Scope and size of the data: The scope and size of the data on GitHub can be vast. GitHub is one of the largest code-sharing platforms in the world, with millions of repositories containing source code, documentation, and other files. The scope and size of the data can make it challenging to find the specific OpenAPI files you need.

Authentication requirements: Access to private repositories or certain files may require authentication, which can make it challenging to search for OpenAPI files across multiple repositories.

What is searched and what is not: The GitHub search API searches through code, commit messages, and other text-based content in public repositories. However, it does not search through binary files or files in private repositories unless you have access to them.

Functional limitations: GitHub API searches have some functional limitations, such as rate limiting and incomplete indexing. These limitations can affect the accuracy and completeness of your search results.

Language suitability: The language you choose to implement the GitHub search API depends on your specific needs and the tools you are familiar with. Some languages, such as Python and JavaScript, have GitHub API libraries and may be easier to work with.

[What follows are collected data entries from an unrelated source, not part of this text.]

(* ===== verification/VmLife.v ===== *)
(** * The life of a physical page

    How pages change roles outside [page_insert] and [page_remove]: a page is
    allocated and not mapped yet, given back, becomes the directory of a new
    address space, and the tables and the directory of a dying one are freed. *)

From S2P Require Import Prelude Mem CString Mmu KState Pmap VmInv VmSpec.

(** ** Allocated, not mapped yet *)

Definition alloc_mem (flags : Z) (m : memory) (p : Z) : memory :=
  if has flags ALLOC_ZERO then memset m (kva p) 0 PGSIZE else m.

Lemma after_alloc_mem flags s p : mem (after_alloc flags s p) = alloc_mem flags (mem s) p.
Proof. unfold after_alloc, alloc_mem. destruct (has flags ALLOC_ZERO); done. Qed.
Lemma after_alloc_pages flags s p :
  pages (after_alloc flags s p) = <[p := {| pp_link := None; pp_ref := 0 |}]> (pages s).
Proof. unfold after_alloc. destruct (has flags ALLOC_ZERO); done. Qed.
Lemma after_alloc_free flags s p :
  page_free_list (after_alloc flags s p) = pp_link (pages s !!! p).
Proof. unfold after_alloc. destruct (has flags ALLOC_ZERO); done. Qed.
Lemma after_alloc_npages flags s p : npages (after_alloc flags s p) = npages s.
Proof. unfold after_alloc. destruct (has flags ALLOC_ZERO); done. Qed.
Lemma after_alloc_frame flags s p : vm_frame s (after_alloc flags s p).
Proof. apply vm_frame_intro. unfold after_alloc. destruct (has flags ALLOC_ZERO); by destruct s. Qed.

(** Only the words of the allocated page change. *)
Lemma alloc_mem_word flags m p q k :
  0 <= k < 1024 ->
  word (alloc_mem flags m p) q k =
    if has flags ALLOC_ZERO && (q =? p) then 0 else word m q k.
Proof. intros. unfold alloc_mem. destruct (has flags ALLOC_ZERO); [by apply word_memset | done]. Qed.

(** User page tables are seen through pages of other roles only. *)
Section same_tables.
Context (s : kst) (m' : memory) (dirs : list Z) (rl : Z -> role) (lim : option Z).
Context (Hi : vm_inv s dirs rl lim).
Context (Hw : forall q k, (rl q = RDir \/ exists d i, rl q = RPT d i) -> 0 <= k < 1024 ->
  word m' q k = word (mem s) q k).

Lemma same_pt d i : d ∈ dirs -> 0 <= i < NUPDE -> pt_of m' d i = pt_of (mem s) d i.
Proof.
  intros Hd Hr. rewrite NUPDE_val in Hr. unfold pt_of. rewrite Hw; [done | | lia].
  left. by apply (vi_dirs _ _ _ _ Hi).
Qed.
Lemma same_upte d i j : d ∈ dirs -> 0 <= i < NUPDE -> 0 <= j < NPTENTRIES ->
  upte m' d i j = upte (mem s) d i j.
Proof.
  intros Hd Hir Hj. unfold upte. rewrite same_pt by done.
  destruct (pt_of (mem s) d i) as [t|] eqn:Et; [|done]. rewrite Hw; [done | | done].
  right. eauto using vi_pt.
Qed.
Lemma same_umap d i j : d ∈ dirs -> 0 <= i < NUPDE -> 0 <= j < NPTENTRIES ->
  umap m' d i j = umap (mem s) d i j.
Proof. intros. unfold umap. by rewrite same_upte. Qed.
Lemma same_upage d i j : d ∈ dirs -> 0 <= i < NUPDE -> 0 <= j < NPTENTRIES ->
  upage m' d i j = upage (mem s) d i j.
Proof. intros. unfold upage. by rewrite same_upte. Qed.
Lemma same_ucount p : ucount m' dirs p = ucount (mem s) dirs p.
Proof. apply ucount_ext. intros. rewrite same_upage by done. done. Qed.
End same_tables.

Lemma role_step_alloc rl q : rl q = RFree ->
  forall p, p <> q -> set_role rl q RUser p = rl p.
Proof. intros. by apply set_role_ne. Qed.

Lemma alloc_words flags s dirs rl lim p :
  vm_inv s dirs rl lim -> page_free_list s = Some p ->
  forall q k, (rl q = RDir \/ exists d i, rl q = RPT d i) -> 0 <= k < 1024 ->
    word (mem (after_alloc flags s p)) q k = word (mem s) q k.
Proof.
  intros Hi Hf q k Hq Hk. destruct (vi_head _ _ _ _ _ Hi Hf) as [Hrp _].
  rewrite after_alloc_mem, alloc_mem_word by done.
  rewrite (proj2 (Z.eqb_neq q p)); [by rewrite andb_false_r|].
  intros ->. destruct Hq as [? | (? & ? & ?)]; congruence.
Qed.

Lemma alloc_inv flags s dirs rl p :
  vm_inv s dirs rl None -> page_free_list s = Some p ->
  vm_inv (after_alloc flags s p) dirs (set_role rl p RUser) (Some p).
Proof.
  intros Hi Hf. destruct (vi_head _ _ _ _ _ Hi Hf) as [Hrp Hpr].
  pose proof (alloc_words flags s dirs rl None p Hi Hf) as Hw.
  pose proof (vi_ucount_dirs _ _ _ _ p Hi ltac:(congruence)) as Hp0.
  eapply (vm_inv_user s _ dirs rl); rewrite ?after_alloc_npages, ?after_alloc_pages; try done.
  - intros d i Hd Hir. by eapply same_pt.
  - intros q. unfold set_role. destruct (Z.eqb_spec q p) as [-> | ?]; auto.
  - intros q ? ?. rewrite lookup_total_insert_ne; [done | congruence].
  - eapply free_ok_pop; eauto using vi_free, after_alloc_free, after_alloc_pages.
  - intros q. unfold set_role. destruct (Z.eqb_spec q p) as [-> | ?]; [done|]. intros Hq.
    rewrite lookup_total_insert_ne by done. by apply (vi_free_ref _ _ _ _ Hi).
  - intros d i j q Hd Hir Hj Hu. erewrite same_upage in Hu by eauto.
    pose proof (vi_user _ _ _ _ Hi _ _ _ _ Hd Hir Hj Hu). rewrite set_role_ne; congruence.
  - intros q. erewrite same_ucount by eauto. unfold set_role.
    destruct (Z.eqb_spec q p) as [-> | ?]; intros Hq.
    + rewrite lookup_total_insert_eq. simpl. split; [done|]. split; [done | lia].
    + rewrite lookup_total_insert_ne by done. destruct (vi_user_ref _ _ _ _ Hi _ Hq) as [? Hz].
      split; [done|]. split; [|by eapply vi_ref16]. intros H0. by apply Hz in H0.
  - intros q Hq. injection Hq as <-. erewrite same_ucount by eauto. by rewrite set_role_eq.
Qed.

(** The page is given back, as after a failed [page_insert]. *)
Definition after_free (s : kst) (p : Z) : kst :=
  s <| pages := <[p := {| pp_link := page_free_list s; pp_ref := 0 |}]> (pages s) |>
    <| page_free_list := Some p |>.

Lemma free_limbo_run s dirs rl p :
  vm_inv s dirs rl (Some p) -> page_free p s = Ret tt (after_free s p).
Proof.
  intros Hi. destruct (vi_lim _ _ _ _ Hi p eq_refl) as [Hr H0].
  destruct (vi_user_ref _ _ _ _ Hi p Hr) as [H1 _]. apply page_free_run. lia.
Qed.

Lemma free_limbo_inv s dirs rl p :
  vm_inv s dirs rl (Some p) -> vm_inv (after_free s p) dirs (set_role rl p RFree) None.
Proof.
  intros Hi. destruct (vi_lim _ _ _ _ Hi p eq_refl) as [Hr H0].
  eapply (vm_inv_user s _ dirs rl); try done.
  - intros q. unfold set_role. destruct (Z.eqb_spec q p) as [-> | ?]; auto.
  - intros q ? ?. simpl. rewrite lookup_total_insert_ne; [done | congruence].
  - eapply (free_ok_push s); [apply Hi | congruence | done | done].
  - intros q. unfold set_role. simpl. destruct (Z.eqb_spec q p) as [-> | ?]; intros Hq.
    + by rewrite lookup_total_insert_eq.
    + rewrite lookup_total_insert_ne by done. by apply (vi_free_ref _ _ _ _ Hi).
  - intros d i j q Hd Hir Hj Hu. simpl in Hu.
    pose proof (ucount_pos _ _ _ _ _ _ Hd Hir Hj Hu). rewrite set_role_ne; [by eapply vi_user|].
    intros ->. lia.
  - intros q. unfold set_role. simpl. destruct (Z.eqb_spec q p) as [-> | ?]; intros Hq; [done|].
    rewrite lookup_total_insert_ne by done. destruct (vi_user_ref _ _ _ _ Hi _ Hq) as [? Hz].
    split; [done|]. split; [|by eapply vi_ref16]. intros Hz0. apply Hz in Hz0. congruence.
Qed.

(** Roles matter up to extensional equality. *)
Lemma vm_inv_roles s dirs rl rl' lim :
  (forall p, rl' p = rl p) -> vm_inv s dirs rl lim -> vm_inv s dirs rl' lim.
Proof.
  intros H Hi. constructor; try (intros *; rewrite ?H; apply Hi); try apply Hi.
  eapply free_ok_keep; [apply Hi | done | done |]. intros p. by rewrite H.
Qed.
Lemma set_role_twice rl p r1 r2 q : set_role rl p r2 q = set_role (set_role rl p r1) p r2 q.
Proof. unfold set_role. by destruct (q =? p). Qed.

(** ** Directories *)

Lemma slots_cons d dirs : slots (d :: dirs) = slots [d] ++ slots dirs.
Proof. unfold slots. rewrite !bind_cons, <- app_assoc. f_equal. Qed.

(** A directory with no user page table counts for nothing. *)
Lemma ucount_cons_empty m d dirs q :
  (forall i, 0 <= i < NUPDE -> pt_of m d i = None) ->
  ucount m (d :: dirs) q = ucount m dirs q.
Proof.
  intros H. unfold ucount. rewrite slots_cons, filter_app, length_app.
  rewrite (filter_length_zero _ (slots [d])); [done|].
  intros [[d' i] j] Hx. apply elem_of_slots in Hx as (Hd & Hi & Hj).
  apply list_elem_of_singleton in Hd as ->. simpl. unfold upage, upte. by rewrite H.
Qed.
Lemma ucount_del_empty m d dirs q :
  (forall i, 0 <= i < NUPDE -> pt_of m d i = None) ->
  ucount m (filter (.≠ d) dirs) q = ucount m dirs q.
Proof.
  intros H. induction dirs as [|x dirs IH]; [done|]. rewrite filter_cons.
  destruct (decide (x ≠ d)) as [Hx | ->%dec_stable].
  - unfold ucount in *. rewrite (slots_cons x), (slots_cons x dirs), !filter_app, !length_app. lia.
  - rewrite ucount_cons_empty by done. done.
Qed.

(** The limbo page [p] becomes a directory without user page tables. *)
Lemma dir_add_inv s s' dirs rl p :
  vm_inv s dirs rl (Some p) -> npages s' = npages s ->
  page_free_list s' = page_free_list s ->
  pages s' = <[p := {| pp_link := pp_link (pages s !!! p); pp_ref := 1 |}]> (pages s) ->
  (forall q k, q <> p -> 0 <= k < 1024 -> word (mem s') q k = word (mem s) q k) ->
  (forall i, 0 <= i < NUPDE -> pt_of (mem s') p i = None) ->
  vm_inv s' (p :: dirs) (set_role rl p RDir) None.
Proof.
  intros Hi Hn Hf Hp Hw He. destruct (vi_lim _ _ _ _ Hi p eq_refl) as [Hr H0].
  assert (Hpd : p ∉ dirs) by (intros Hin; apply (vi_dirs _ _ _ _ Hi) in Hin; congruence).
  assert (Hw' : forall q k, (rl q = RDir \/ exists d i, rl q = RPT d i) -> 0 <= k < 1024 ->
    word (mem s') q k = word (mem s) q k).
  { intros q k Hq Hk. apply Hw; [|done]. intros ->. destruct Hq as [? | (? & ? & ?)]; congruence. }
  assert (Huc : forall q, ucount (mem s') (p :: dirs) q = ucount (mem s) dirs q).
  { intros q. rewrite ucount_cons_empty by done. by eapply same_ucount. }
  constructor; rewrite ?Hn, ?Hp, ?Hf; try apply Hi.
  - intros q. unfold set_role. destruct (Z.eqb_spec q p) as [-> | ?]; [|apply Hi].
    intros _. apply (vi_range _ _ _ _ Hi). congruence.
  - eapply free_ok_keep; [apply Hi | done | |].
    + intros q Hq. rewrite Hp, lookup_total_insert_ne; [done | congruence].
    + intros q. unfold set_role. destruct (Z.eqb_spec q p) as [-> | ?]; [|done].
      split; intros; congruence.
  - intros q. unfold set_role. destruct (Z.eqb_spec q p) as [-> | ?]; [done|]. intros Hq.
    rewrite lookup_total_insert_ne by done. by apply (vi_free_ref _ _ _ _ Hi).
  - apply NoDup_cons. split; [done | apply Hi].
  - intros d. rewrite elem_of_cons, (vi_dirs _ _ _ _ Hi). unfold set_role.
    destruct (Z.eqb_spec d p) as [-> | ?]; [by split; auto|].
    split; [intros [? | ?]; done | auto].
  - intros d [-> | Hd]%elem_of_cons; [by rewrite lookup_total_insert_eq|].
    rewrite lookup_total_insert_ne; [by apply (vi_dir_ref _ _ _ _ Hi) | congruence].
  - intros d i q [-> | Hd]%elem_of_cons Hir Hq; [by rewrite He in Hq|].
    erewrite same_pt in Hq by eauto. pose proof (vi_pt _ _ _ _ Hi _ _ _ Hd Hir Hq).
    rewrite set_role_ne; congruence.
  - intros q d i. unfold set_role. destruct (Z.eqb_spec q p) as [-> | ?]; [done|]. intros Hq.
    rewrite lookup_total_insert_ne by done.
    destruct (vi_pt_ref _ _ _ _ Hi _ _ _ Hq) as (? & Hd & ? & ?).
    rewrite (same_pt s (mem s') dirs rl (Some p) Hi Hw'), elem_of_cons by done. auto.
  - intros d i j q [-> | Hd]%elem_of_cons Hir Hj Hu.
    + unfold upage, upte in Hu. by rewrite He in Hu.
    + erewrite same_upage in Hu by eauto. rewrite set_role_ne; [by eapply vi_user|].
      intros ->. pose proof (ucount_pos _ _ _ _ _ _ Hd Hir Hj Hu). lia.
  - intros q. rewrite Huc. unfold set_role. destruct (Z.eqb_spec q p) as [-> | ?]; intros Hq; [done|].
    rewrite lookup_total_insert_ne by done. destruct (vi_user_ref _ _ _ _ Hi _ Hq) as [? Hz].
    split; [done|]. intros Hz0. apply Hz in Hz0. congruence.
  - intros q. unfold set_role. destruct (Z.eqb_spec q p) as [-> | ?]; intros Hq; [done|].
    rewrite lookup_total_insert_ne by done. by eapply vi_ref16.
  - done.
Qed.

Search terms: To search for OpenAPI definitions, you can use specific keywords such as "openapi", "swagger", or "swagger.yml" to narrow down your search results. You can also search for repositories that are labeled with these keywords to find OpenAPI files more easily. Manually searching for OpenAPI definitions can also be helpful in finding the specific files you need.

Vineet-Sharma1927 commented 1 month ago

1. Scope and Size of the Data Vast Repository of Code: GitHub hosts millions of repositories, making the search results highly varied. Diverse File Formats: OpenAPI definitions can exist in multiple formats (YAML, JSON), which complicates precise searching. Data Overload: The extensive data pool can make it difficult to filter out non-relevant results when searching for specific OpenAPI files.

2. Authentication Requirements Rate Limiting: While unauthenticated requests are possible, they are severely limited to 10 requests per minute. Authenticated Access: Using OAuth or personal access tokens increases the request limit to 30 per minute, providing more flexibility and speed in large-scale searches.

3. What is Searched and What is Not? Indexed Data: GitHub's search API searches file contents, names, repositories, and descriptions, but does not index larger files (over 384 KB). Metadata Search Only: It doesn't crawl through non-text file formats or search inside binary files, which could hinder searching OpenAPI definitions stored in uncommon formats.

4. Functional Limitations of GitHub API Searches Pagination of Results: Search results are paginated, meaning retrieving a large number of results takes multiple calls. Limited Queries: Queries are constrained by API limits, with no more than 1,000 results returned for any search. Inconsistent Results: Depending on how the OpenAPI definitions are labeled or stored, the results may vary widely in relevance.

5. Language Suitability Language-Specific Tools: Languages with good HTTP client libraries like Python (with requests or httpx) or JavaScript (with Axios or fetch) are better suited to handling the API’s interaction and authentication. Better for Text Parsing: Languages like Python excel in parsing the JSON responses from GitHub API due to their robust libraries (json, yaml).

6. Search Terms and Manual Discovery Suggested Search Terms: "openapi" OR "swagger" filename:.yml OR filename:.yaml OR filename:*.json" "openapi" in:file path:/api/ OR path:/docs/ Manual Search: Manually exploring well-known repositories in the API space can help you spot common directory structures where OpenAPI definitions reside (e.g., docs/, api/).